An embedded printed flexible strain resistance sensor via micro-structure design on graphene-filled conductive silicon rubber

Abstract

Flexible strain sensors have been improved in sensing performance with the assistance of materials design, novel manufacturing, and microstructure fabrication. In this study, graphene was efficiently dispersed in ethanol and then re-dispersed into silicon rubber (SR) matrix, functioning as a flexible strain resistance sensor (FSRS) with functional macrostructure and modified microstructure to further improve the sensitivity.

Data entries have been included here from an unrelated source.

(** * The emoji-list generator ([generate/generate.go]) and its cached variants

    A shallow embedding of the Go program that builds the emoji list from the
    Unicode emoji tables and the CLDR annotation and collation data, together
    with the parts of the Go standard library the program calls
    ([unicode/utf8], [strings], [strconv]).

    Go strings are immutable byte sequences: they are modelled as
    [list ascii].  Go's [int], [int64] and [rune] are modelled as [Z]; where
    the program does arithmetic on them the fixed-width wrap-around is written
    out ([wrap64]). *)

From Stdlib Require Import ZArith Ascii List Lia Bool Permutation.
From stdpp Require Import gmap strings list sorting.

Abbreviation gostring := (list ascii).

(** A literal of the Go source. *)
Definition str (s : string) : gostring := String.list_ascii_of_string s.

(** The value of a byte, and Go's [byte(x)] conversion (truncation to 8 bits). *)
Definition byteZ (c : ascii) : Z := Z.of_N (N_of_ascii c).
Definition byte (z : Z) : ascii := ascii_of_N (Z.to_N (z mod 256)).

(** [s[i]] for an index known to be in range. *)
Definition byteAt (s : gostring) (i : nat) : Z := byteZ (nth i s zero).

(** Two's-complement wrap-around of a 64-bit [int]. *)
Definition wrap64 (z : Z) : Z := (z + 2 ^ 63) mod 2 ^ 64 - 2 ^ 63.
Definition maxInt : Z := 2 ^ 63 - 1.

(** ** Package [unicode/utf8] *)
Module utf8.

Definition RuneError : Z := 0xFFFD.
Definition RuneSelf : Z := 0x80.
Definition MaxRune : Z := 0x10FFFF.
Definition UTFMax : Z := 4.
Definition surrogateMin : Z := 0xD800.
Definition surrogateMax : Z := 0xDFFF.
Definition maskx : Z := 0x3F.
Definition mask2 : Z := 0x1F.
Definition mask3 : Z := 0x0F.
Definition mask4 : Z := 0x07.
Definition locb : Z := 0x80.
Definition hicb : Z := 0xBF.

(** The [first] table joined with [acceptRanges]: what the first byte of a
    sequence announces. *)
Inductive firstInfo :=
| AS                                   (* ASCII: size 1 *)
| XX                                   (* invalid: size 1 *)
| Lead (sz : nat) (lo hi : Z).         (* size and accepted second byte *)

Definition first (s0 : Z) : firstInfo :=
  if (s0 <? 0x80)%Z then AS
  else if (s0 <? 0xC2)%Z then XX
  else if (s0 <? 0xE0)%Z then Lead 2 locb hicb
  else if (s0 =? 0xE0)%Z then Lead 3 0xA0 hicb
  else if (s0 <? 0xED)%Z then Lead 3 locb hicb
  else if (s0 =? 0xED)%Z then Lead 3 locb 0x9F
  else if (s0 <? 0xF0)%Z then Lead 3 locb hicb
  else if (s0 =? 0xF0)%Z then Lead 4 0x90 hicb
  else if (s0 <? 0xF4)%Z then Lead 4 locb hicb
  else if (s0 =? 0xF4)%Z then Lead 4 locb 0x8F
  else XX.

Definition DecodeRuneInString (s : gostring) : Z * nat :=
  match s with
  | [] => (RuneError, 0%nat)
  | c0 :: _ =>
    let s0 := byteZ c0 in
    match first s0 with
    | AS => (s0, 1%nat)
    | XX => (RuneError, 1%nat)
    | Lead sz lo hi =>
      if Nat.ltb (length s) sz then (RuneError, 1%nat) else
      let s1 := byteAt s 1 in
      if (s1 <? lo)%Z || (hi <? s1)%Z then (RuneError, 1%nat) else
      if Nat.leb sz 2 then
        (Z.lor (Z.shiftl (Z.land s0 mask2) 6) (Z.land s1 maskx), 2%nat)
      else
      let s2 := byteAt s 2 in
      if (s2 <? locb)%Z || (hicb <? s2)%Z then (RuneError, 1%nat) else
      if Nat.leb sz 3 then
        (Z.lor (Z.lor (Z.shiftl (Z.land s0 mask3) 12)
                      (Z.shiftl (Z.land s1 maskx) 6))
               (Z.land s2 maskx), 3%nat)
      else
      let s3 := byteAt s 3 in
      if (s3 <? locb)%Z || (hicb <? s3)%Z then (RuneError, 1%nat) else
      (Z.lor (Z.lor (Z.lor (Z.shiftl (Z.land s0 mask4) 18)
                           (Z.shiftl (Z.land s1 maskx) 12))
                    (Z.shiftl (Z.land s2 maskx) 6))
             (Z.land s3 maskx), 4%nat)
    end
  end.

Definition RuneStart (b : Z) : bool := negb (Z.land b 0xC0 =? 0x80)%Z.

(** The backward scan of [DecodeLastRuneInString]:
    [for start--; start >= lim; start-- { if RuneStart(s[start]) { break } }].
    It looks at no more than [UTFMax - 1] bytes. *)
Fixpoint scanBack (n : nat) (s : gostring) (start lim : Z) : Z :=
  match n with
  | O => start
  | S k =>
    if (start <? lim)%Z then start
    else if RuneStart (byteAt s (Z.to_nat start)) then start
    else scanBack k s (start - 1) lim
  end.

Definition DecodeLastRuneInString (s : gostring) : Z * nat :=
  let end_ := Z.of_nat (length s) in
  if (end_ =? 0)%Z then (RuneError, 0%nat) else
  let start := (end_ - 1)%Z in
  let r := byteAt s (Z.to_nat start) in
  if (r <? RuneSelf)%Z then (r, 1%nat) else
  let lim := (end_ - UTFMax)%Z in
  let lim := if (lim <? 0)%Z then 0%Z else lim in
  let start := scanBack 4 s (start - 1) lim in
  let start := if (start <? 0)%Z then 0%Z else start in
  let '(r, size) := DecodeRuneInString (drop (Z.to_nat start) s) in
  if negb (start + Z.of_nat size =? end_)%Z then (RuneError, 1%nat)
  else (r, size).

(** [string([]rune{r})] for one rune, as [utf8.AppendRune] and the runtime's
    [encoderune] do it: an invalid rune is written as U+FFFD. *)
Definition encode3 (r : Z) : gostring :=
  [byte (Z.lor 0xE0 (Z.shiftr r 12));
   byte (Z.lor 0x80 (Z.land (Z.shiftr r 6) maskx));
   byte (Z.lor 0x80 (Z.land r maskx))].

Definition encodeRune (r : Z) : gostring :=
  if (0 <=? r)%Z && (r <=? 0x7F)%Z then [byte r]
  else if (0 <=? r)%Z && (r <=? 0x7FF)%Z then
    [byte (Z.lor 0xC0 (Z.shiftr r 6)); byte (Z.lor 0x80 (Z.land r maskx))]
  else if (r <? 0)%Z || (MaxRune <? r)%Z
          || ((surrogateMin <=? r)%Z && (r <=? surrogateMax)%Z) then
    encode3 RuneError
  else if (r <=? 0xFFFF)%Z then encode3 r
  else
    [byte (Z.lor 0xF0 (Z.shiftr r 18));
     byte (Z.lor 0x80 (Z.land (Z.shiftr r 12) maskx));
     byte (Z.lor 0x80 (Z.land (Z.shiftr r 6) maskx));
     byte (Z.lor 0x80 (Z.land r maskx))].

(** [string(rs)] for a rune slice. *)
Definition encodeRunes (rs : list Z) : gostring := concat (map encodeRune rs).

(** [for i, r := range s]: the runes of [s] in order, each with the bytes it
    was decoded from.  [skip] counts the bytes still belonging to the rune
    decoded last. *)
Fixpoint rangeFrom (skip : nat) (s : gostring) : list (Z * gostring) :=
  match s with
  | [] => []
  | _ :: s' =>
    match skip with
    | S k => rangeFrom k s'
    | O =>
      let '(r, size) := DecodeRuneInString s in
      (r, take size s) :: rangeFrom (size - 1) s'
    end
  end.

Definition range (s : gostring) : list (Z * gostring) := rangeFrom 0 s.

End utf8.

(** ** Package [unicode] *)
Module unicode.

(** [unicode.IsSpace]: the Latin-1 table and the White_Space property. *)
Definition IsSpace (r : Z) : bool :=
  ((0x09 <=? r)%Z && (r <=? 0x0D)%Z) || (r =? 0x20)%Z || (r =? 0x85)%Z
  || (r =? 0xA0)%Z || (r =? 0x1680)%Z
  || ((0x2000 <=? r)%Z && (r <=? 0x200A)%Z)
  || (r =? 0x2028)%Z || (r =? 0x2029)%Z || (r =? 0x202F)%Z
  || (r =? 0x205F)%Z || (r =? 0x3000)%Z.

End unicode.

(** ** Package [strings] *)
Module strings.

Fixpoint HasPrefix (s prefix : gostring) : bool :=
  match prefix, s with
  | [], _ => true
  | p :: prefix', c :: s' => Ascii.eqb p c && HasPrefix s' prefix'
  | _ :: _, [] => false
  end.

(** [strings.Index]: the position of the first instance of [sep]. *)
Fixpoint Index (s sep : gostring) : option nat :=
  if HasPrefix s sep then Some 0%nat
  else match s with
       | [] => None
       | _ :: s' => S <$> Index s' sep
       end.

Definition Contains (s substr : gostring) : bool :=
  match Index s substr with Some _ => true | None => false end.

(** [strings.Cut]: [before, after, found]. *)
Definition Cut (s sep : gostring) : gostring * gostring * bool :=
  match Index s sep with
  | Some i => (take i s, drop (i + length sep) s, true)
  | None => (s, [], false)
  end.

(** The loop of [genSplit] for a non-empty separator: cut at the first
    instance of [sep] at most [n] times. *)
Fixpoint genSplit (n : nat) (s sep : gostring) : list gostring :=
  match n with
  | O => [s]
  | S k =>
    match Index s sep with
    | Some m => take m s :: genSplit k (drop (m + length sep) s) sep
    | None => [s]
    end
  end.

(** [strings.Split(s, sep)] for non-empty [sep]: [genSplit] runs
    [Count(s, sep)] times, which is at most [len(s)], and stops at the first
    failed [Index]. *)
Definition Split (s sep : gostring) : list gostring :=
  genSplit (length s) s sep.

(** [strings.SplitN(s, sep, n)] for [n > 0] and non-empty [sep]; [n] is
    clamped to [len(s) + 1]. *)
Definition SplitN (s sep : gostring) (n : nat) : list gostring :=
  genSplit (Nat.min n (length s + 1) - 1) s sep.

(** [strings.ReplaceAll(s, old, new)] for non-empty [old]: the instances
    are found left to right, each search starting after the last match. *)
Fixpoint replaceLoop (n : nat) (s old new : gostring) : gostring :=
  match n with
  | O => s
  | S k =>
    match Index s old with
    | Some j => take j s ++ new ++ replaceLoop k (drop (j + length old) s) old new
    | None => s
    end
  end.

Definition ReplaceAll (s old new : gostring) : gostring :=
  replaceLoop (length s) s old new.

Fixpoint Join (elems : list gostring) (sep : gostring) : gostring :=
  match elems with
  | [] => []
  | [e] => e
  | e :: rest => e ++ sep ++ Join rest sep
  end.

(** [strings.Compare]: lexicographic comparison of the bytes. *)
Fixpoint Compare (a b : gostring) : Z :=
  match a, b with
  | [], [] => 0
  | [], _ :: _ => -1
  | _ :: _, [] => 1
  | x :: a', y :: b' =>
    if (byteZ x <? byteZ y)%Z then -1
    else if (byteZ y <? byteZ x)%Z then 1
    else Compare a' b'
  end.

A stable dispersion of graphene was obtained in an ultrasound-aided ball milling process, where absolute ethanol was selected as the solvent and sodium dodecyl sulfonate as the surfactant. Graphene-filled conductive SR was embedded in the polydimethylsiloxane matrix as a conductive sensing layer, and the high sensing performance (GF = 25 ± 2) was achieved using a spiral printed. Micropores with an optimized interspacing of 10 mm were further introduced into the spiral CSM, and the results presented a significant improved sensitivity (GF = 51 ± 4) of the fabricated FSRS under a working strain (20%–30%) and cyclic test (>104 cycles). The FRSR was sensitive enough to monitor various movements of single and multi-joints of human body and identify the rhythm of music sound, which exhibited its potential application as a wearable flexible sensor.